For investors, appreciating how money can grow due to the effect of compound interest is important. We’d like to remind our readers the Rule of 72, which would help you calculate how quickly your investment could double; thanks to compounding. You’d simply divide the number 72 by the percent annual return.
Let’s say an (equity) investment is expected to return 10% a year. Thus, 72/10 = 7.2. Or it would take slightly over seven years for your investment to double.
When we look at the long-term returns of the S&P 500 index, the average annual return has been well over 10% (including dividends). Therefore, retail investors should not panic about short-term moves in broader indices, but instead continue investing for later years.

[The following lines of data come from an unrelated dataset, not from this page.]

(** * Dynamic call-graph builder (antara_cfg_builder.py)

    A shallow embedding of [CFGBuilder._calltrace_to_callgraph] and
    [CFGBuilder.graph_to_adjacency_matrix], together with the parts of
    pandas (groupby / size / reset_index), networkx (DiGraph,
    from_pandas_edgelist, adjacency_matrix) and scipy (coo_matrix) that
    these two static methods call.  [get_dynamic_call_graph], which runs
    the instrumented binary and reads [callgraph.csv], is the caller that
    supplies the trace frame with the columns [source] and [target]; it
    is not modelled. *)

From Stdlib Require Import String Ascii List ZArith Lia Bool Arith.
From Stdlib Require Import Permutation Sorted.
Import ListNotations.

Local Open Scope string_scope.
Local Open Scope Z_scope.

(** ** Python values: exceptions and insertion-ordered dicts *)

(** The only exception that the two methods can surface on the inputs
    modelled here is networkx's [NetworkXError]. *)
Inductive exn : Type :=
| NetworkXError (msg : string).

Inductive result (A : Type) : Type :=
| Ok (a : A)
| Raise (e : exn).
Arguments Ok {A} a.
Arguments Raise {A} e.

Definition is_ok {A : Type} (r : result A) : bool :=
  match r with Ok _ => true | Raise _ => false end.

(** A Python [dict] keeps its keys in insertion order; assigning to an
    existing key keeps the key's position and replaces the value. *)
Abbreviation dict K V := (list (K * V)) (only parsing).

Section Dict.
Context {K V : Type}.
Variable eqb : K -> K -> bool.

Fixpoint dict_get (k : K) (d : dict K V) : option V :=
  match d with
  | [] => None
  | (k', v) :: d' => if eqb k k' then Some v else dict_get k d'
  end.

Definition dict_mem (k : K) (d : dict K V) : bool :=
  match dict_get k d with Some _ => true | None => false end.

Fixpoint dict_set (k : K) (v : V) (d : dict K V) : dict K V :=
  match d with
  | [] => [(k, v)]
  | (k', v') :: d' =>
      if eqb k k' then (k', v) :: d' else (k', v') :: dict_set k v d'
  end.

Definition dict_get_default (k : K) (dflt : V) (d : dict K V) : V :=
  match dict_get k d with Some v => v | None => dflt end.

Definition keys (d : dict K V) : list K := map fst d.
End Dict.

(** ** The call trace as a pandas DataFrame *)

(** Node identifiers are the tokens read from the trace file. *)
Abbreviation NodeId := string (only parsing).

(** A field of the frame: [None] is pandas' missing value (NaN), which is
    what [read_csv] stores for a field that is absent from a row. *)
Definition field : Type := option NodeId.

(** One row of the frame with columns [source] and [target]. *)
Definition row : Type := (field * field)%type.
Definition DataFrame : Type := list row.

Definition CallRecord : Type := (NodeId * NodeId)%type.
Definition WeightedEdge : Type := (NodeId * NodeId * Z)%type.

(** The frame holding a sequence of well-formed call records. *)
Definition to_frame (records : list CallRecord) : DataFrame :=
  map (fun r => (Some (fst r), Some (snd r))) records.

Definition key_eqb (a b : CallRecord) : bool :=
  String.eqb (fst a) (fst b) && String.eqb (snd a) (snd b).

(** [groupby] (default [dropna=True]) leaves out every row with
    a missing value in one of the key columns. *)
Definition dropna (df : DataFrame) : list CallRecord :=
  flat_map (fun r =>
              match r with
              | (Some s, Some t) => [(s, t)]
              | _ => []
              end) df.

(** Group sizes: each key is looked up among the groups found so far;
    its size is incremented, or a new group of size 1 is opened.  Sizes
    are int64 in pandas; a frame cannot hold 2^63 rows, so they never
    wrap around and are integers here. *)
Fixpoint tally (k : CallRecord) (groups : dict CallRecord Z)
  : dict CallRecord Z :=
  match groups with
  | [] => [(k, 1)]
  | (k', c) :: groups' =>
      if key_eqb k k' then (k', c + 1) :: groups'
      else (k', c) :: tally k groups'
  end.

Definition group_sizes (ks : list CallRecord) : dict CallRecord Z :=
  fold_left (fun groups k => tally k groups) ks [].

(** [groupby] (default [sort=True]) orders the groups by key, the key
    columns compared lexicographically.  The frame modelled here is the
    one [get_dynamic_call_graph] builds: its columns are [source] and
    [target], in this order, and its cells are strings.  On a frame with
    the columns in another order, or with numeric cells, pandas orders
    the groups differently; the keys and the sizes are the same. *)
Definition key_leb (a b : CallRecord) : bool :=
  match String.compare (fst a) (fst b) with
  | Lt => true
  | Gt => false
  | Eq => String.leb (snd a) (snd b)
  end.

Fixpoint insert_group (g : CallRecord * Z) (gs : list (CallRecord * Z))
  : list (CallRecord * Z) :=
  match gs with
  | [] => [g]
  | h :: gs' =>
      if key_leb (fst g) (fst h) then g :: gs else h :: insert_group g gs'
  end.

Definition sort_groups (gs : list (CallRecord * Z)) : list (CallRecord * Z) :=
  fold_right insert_group [] gs.

(** [trace_df.groupby(trace_df.columns.tolist()).size()] *)
Definition groupby_size (df : DataFrame) : dict CallRecord Z :=
  sort_groups (group_sizes (dropna df)).

(** [.reset_index().rename(columns={0: 'label'})]: one row
    (source, target, label) per group. *)
Definition reset_index (sizes : dict CallRecord Z)
  : list WeightedEdge :=
  map (fun g => (fst (fst g), snd (fst g), snd g)) sizes.

(** The frame [grouped] of [_calltrace_to_callgraph]. *)
Definition aggregate (df : DataFrame) : list WeightedEdge :=
  reset_index (groupby_size df).

Definition edge_key (e : WeightedEdge) : CallRecord := fst e.
Definition edge_weight (e : WeightedEdge) : Z := snd e.

Definition sum_weights (es : list WeightedEdge) : Z :=
  fold_right (fun e acc => edge_weight e + acc) 0 es.

(** ** networkx: the directed graph *)

(** The attribute dict of one edge, and the adjacency dict of one node
    (successor -> edge attributes). *)
Abbreviation attrs := (dict string Z) (only parsing).
Abbreviation adjlist := (dict NodeId attrs) (only parsing).

(** [nx.DiGraph]: [_node] holds the nodes in insertion order (their
    attribute dicts are never read or written here and are left out),
    [_succ] (alias [_adj]) maps each node to its adjacency dict.  [_pred]
    mirrors [_succ] with the same attribute dicts and is read by neither
    method. *)
Record DiGraph : Type := mkDiGraph {
  _node : list NodeId;
  _succ : dict NodeId adjlist
}.

Definition empty_graph : DiGraph := mkDiGraph [] [].

(** [self._node[u] = {}] on the ordered key list. *)
Definition node_set (u : NodeId) (ns : list NodeId) : list NodeId :=
  if existsb (String.eqb u) ns then ns else ns ++ [u].

(** The [if u not in self._succ: ...] block of [add_edge]. *)
Definition touch_node (u : NodeId) (G : DiGraph) : DiGraph :=
  if dict_mem String.eqb u (_succ G) then G
  else mkDiGraph (node_set u (_node G)) (dict_set String.eqb u [] (_succ G)).

(** [G._adj[u]] for a node [u] of the graph. *)
Definition adj_of (u : NodeId) (G : DiGraph) : adjlist :=
  dict_get_default String.eqb u [] (_succ G).

(** [self._succ[u][v] = datadict] *)
Definition set_edge_data (u v : NodeId) (datadict : attrs) (G : DiGraph)
  : DiGraph :=
  mkDiGraph (_node G)
    (dict_set String.eqb u (dict_set String.eqb v datadict (adj_of u G))
       (_succ G)).

(** [DiGraph.add_edge(u, v)] without attributes. *)
Definition add_edge (u v : NodeId) (G : DiGraph) : DiGraph :=
  let G1 := touch_node u G in
  let G2 := touch_node v G1 in
  let datadict := dict_get_default String.eqb v [] (adj_of u G2) in
  set_edge_data u v datadict G2.

(** [g[s][t].update(kvs)]: the attribute dict of the edge is updated in
    place. *)
Definition update_edge (s t : NodeId) (kvs : list (string * Z)) (G : DiGraph)
  : DiGraph :=
  let datadict := dict_get_default String.eqb t [] (adj_of s G) in
  let datadict' :=
    fold_left (fun d kv => dict_set String.eqb (fst kv) (snd kv) d) kvs datadict in
  set_edge_data s t datadict' G.

(** The columns of the frame [grouped]. *)
Definition grouped_columns : list string := ["source"; "target"; "label"].

(** The loop of [from_pandas_edgelist] over the rows of the frame. *)
Definition populate (attr_col_headings : list string) (df : list WeightedEdge)
  (g : DiGraph) : DiGraph :=
  fold_left
    (fun g e =>
       let s := fst (fst e) in
       let t := snd (fst e) in
       let attr_values := [snd e] in
       update_edge s t (combine attr_col_headings attr_values) (add_edge s t g))
    df g.

(** [nx.from_pandas_edgelist(df, edge_attr=True, create_using=nx.DiGraph())]
    on a frame with the columns [grouped_columns]. *)
Definition from_pandas_edgelist (df : list WeightedEdge) : result DiGraph :=
  let g := empty_graph in
  let reserved_columns := ["source"; "target"] in
  let attr_col_headings :=
    filter (fun c => negb (existsb (String.eqb c) reserved_columns))
      grouped_columns in
  if Nat.eqb (length attr_col_headings) 0 then
    Raise (NetworkXError "Invalid edge_attr argument: No columns found")
  else Ok (populate attr_col_headings df g).

Definition _calltrace_to_callgraph (trace_df : DataFrame) : result DiGraph :=
  let grouped := aggregate trace_df in
  from_pandas_edgelist grouped.

(** ** networkx and scipy: the adjacency matrix *)

(** [scipy.sparse.coo_matrix((data, (row, col)), shape)]: a list of
    (row, col, value) coefficients; coefficients at the same position
    add up. *)
Record coo_matrix : Type := mkCoo {
  shape : (nat * nat)%type;
  coefficients : list (nat * nat * Z)
}.

Definition cell (M : coo_matrix) (i j : nat) : Z :=
  fold_right
    (fun c acc =>
       if Nat.eqb (fst (fst c)) i && Nat.eqb (snd (fst c)) j
       then snd c + acc else acc)
    0 (coefficients M).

With that information, today’s article introduces two exchange-traded funds (ETFs) to buy and hold forever.
The S&P 500 index includes the 500 large capitalization (cap) public companies stateside. When professionals discuss ‘the market,’ they typically refer to the S&P 500. Therefore, this highly popular index is regarded as the primary gauge of the momentum on Wall Street.
Created in 1957, the S&P 500 index is market-cap-weighted. Thus, firms with larger market caps also have a larger percentage allocation. The index is rebalanced quarterly.
There are several ETFs that track the returns of the S&P 500 index. The SPDR S&P 500 ETF Trust (ASX:SPY) is the oldest and largest of those funds.
Our first fund for today, the iShares Core S&P 500 ETF (NYSE:IVV), is another ETF that tracks the S&P 500 index.
IVV was first listed in May 2000, and net assets stand around $316 billion. The top 10 holdings account for close to 28% of net assets of $307.6 billion.
In terms of sub-sectors, we see information technology, IT (29.11%), healthcare (13.26%), consumer discretionary (12.51%), financials (10.66%), communication (10.13%), industrials (7.75%), and consumer staples (5.86%), among others.
Apple (NASDAQ:AAPL), Microsoft (NASDAQ:MSFT), Amazon (NASDAQ:AMZN), Alphabet (NASDAQ:GOOGL), Tesla (NASDAQ:TSLA), NVIDIA (NASDAQ:NVDA) lead the names on the roster.
In the past 12 months, the ETF is up to 8.5%, and hit a record high on Jan. 4, 2022. However, since then stocks in the fund have come under pressure and IVV has lost over 11.5% so far in the year. Trailing P/E and P/B ratios stand at 22.35x and 4.23x.
Currently, we have grey clouds over Wall Street and other global markets. However, S&P 500 members are still well-poised to benefit from the growth in IT as well as other sectors of the economy. Therefore, potential investors could regard the current decline an opportunity to invest in a fund like IVV.
Our next fund, the Vanguard Total International Stock Index Fund ETF (NASDAQ:VXUS), takes us overseas. The fund tracks the performance of the FTSE Global All Cap ex US Index, and currently invests in 7,717 global stocks, excluding names from the US.
VXUS fund started trading January 2011. The top 10 holdings account for close to 9% of net assets of $402.9 billion.
In terms of country allocation, Japan has the highest slice with over 15%. Next come businesses from the U.K. (9.9%), China (8.6%), Canada (7.3%), France (6.4%), Switzerland (5.8%), and others.
Among the leading sectors (by weighting) are finance (21.1%), electronic technology (8.9%), consumer non-durables (7.5%), health technology (7.2%), technology services (6.4%), and producer manufacturing (5.2%), among others.
Semiconductor heavyweight Taiwan Semiconductor (NYSE:TSM), Chinese technology and entertainment giant Tencent (OTC:TCEHY), Swiss consumer group Nestle (OTC:NSRGY) and pharma group Roche (OTC:RHHBY); South Korean Samsung Electronics (OTC:SSNLF); and Japanese car manufacturer Toyota Motor (NYSE:TM) lead the names in the portfolio.
VXUS is down 5.7% in the last 12 months and 5.4% since the start of the year. Trailing P/E and P/B ratios are 13.7x and 1.8x respectively. We believe the fund, which is home to some of the most important global companies, deserves your attention.